My eyes came open and I heard my sponsor’s voice urging me to think it through to the end.

I imagined which liquor store I would visit. Which bottle I would choose. The selection of glassware. The clink of the ice chunks as they hit the glass. The splitting sound of the seal. The crackling of the ice under the stream of scotch. How much…1 shot or 2? The sting against my tongue and throat. The warmth as it reached my blood stream. The feeling of relief.

I pushed thoughts any further than this out of my mind, always returning to the sparkling liquid and the floating feeling I was after. I tried for several minutes to conjure up the consequences. They seemed to noisily fly and twist through my brain. Unrecognizable, black, and ugly. I could not wrap my brain around a single one. The seduction of the drink kept interrupting me.
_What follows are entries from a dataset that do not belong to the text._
Lemma second_call_is_cache_hit_witness :
  let first := extractData (P:=shop_platform) (R:=online) product (js "auto")
                 (at_start [false; true]) in
  let r := match fst first with Ok r => r | Throw _ => getDefaultData [] end in
  let s1 := snd first in
  let s2 := at_time s1 [true] 3000000 in
  extractionMethod r = Some (js "cloudscraper")
  /\ extractData (P:=shop_platform) (R:=online) product (js "auto") s2 = (Ok r, s2).
Proof.
  cbv zeta. split; [vm_compute; reflexivity|].
  eapply (second_call_is_cache_hit (P:=shop_platform) (R:=online) product (js "auto")
            (at_start [false; true])).
  - vm_compute. reflexivity.
  - vm_compute. discriminate.
  - reflexivity.
  - intros e He. vm_compute in He. injection He as <-. vm_compute. reflexivity.
Defined.

(** With the method name [curl] the plain request runs, fails, and runs
    again; when it succeeds at once, the record is tagged [curl], the name
    of no strategy.  On a page with an image whose source does not resolve,
    the markup that the plain request fetched ends in the default record,
    tagged [fallback].  And when [browser.close()] throws, the lightweight
    browser, which had captured the markup, throws past its boundary: the
    call ends in the default record and the full browser, the strategy left
    in the chain, is never attempted. *)
Lemma chain_outside_the_method_names :
  (let run := extractData (P:=shop_platform) (R:=online) product (js "curl")
                (at_start [false; true]) in
   trace (snd run) = [(AxiosGet product, false); (AxiosGet product, true)]
   /\ attempts (trace (snd run)) = [Http; Http])
  /\ (let run := extractData (P:=shop_platform) (R:=online) product (js "curl")
                   (at_start [true]) in
      attempts (trace (snd run)) = [Http]
      /\ (extractionMethod <$> (match fst run with Ok r => Some r | Throw _ => None end))
         = Some (Some (js "curl")))
  /\ (let run := extractData (P:=broken_platform) (R:=online) product (js "axios")
                   (at_start [true]) in
      trace (snd run) = [(AxiosGet product, true)]
      /\ fst run = Ok (getDefaultData product))
  /\ (let s := start (runtime markup true)
                 {| script := [false; false; true; true]; time := 0 |} in
      let run := extractData (P:=shop_platform) (R:=runtime markup true) product
                   (js "axios") s in
      miss (R:=runtime markup true) product (js "axios") s
      /\ resolves (P:=shop_platform) product (js "axios") Http
      /\ attempts (trace (snd run)) = [Http; CloudflareHttp; LightweightBrowser]
      /\ ((Browser Puppeteer Content, true) ∈ trace (snd run))
      /\ last (trace (snd run)) = Some (Browser Puppeteer Close, false)
      /\ fst run = Ok (getDefaultData product)
      /\ attempted (R:=runtime markup true) (chain Http) product s
         = [Http; CloudflareHttp; LightweightBrowser; FullBrowser]).
Proof.
  split; [vm_compute; repeat split; reflexivity|].
  split; [vm_compute; repeat split; reflexivity|].
  split; [vm_compute; repeat split; reflexivity|].
  cbv zeta. split; [reflexivity|]. split; [vm_compute; reflexivity|].
  split; [vm_compute; reflexivity|].
  split; [vm_compute;
          repeat first [apply list_elem_of_here | apply list_elem_of_further]|].
  split; [vm_compute; reflexivity|]. split; [vm_compute; reflexivity|].
  vm_compute. reflexivity.
Qed.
The romance was much more powerful than the reality.

I felt myself rising from the chaise headed for my purse and car keys, no doubt to pursue the object of my desire, when I heard the phone ring.

Firstborn.

As I stared blankly at the caller ID, I turned my face to the blinding sun and whispered, “Thank You”. Then I closed my eyes to watch, in my mind’s eye, the glass fall from my hand and shatter against the floor. I heaved a sigh of relief. Better the glass and the illusion than me.

Now..."What's up Buttercup?"

She is as God-sent today as she was 21 years ago.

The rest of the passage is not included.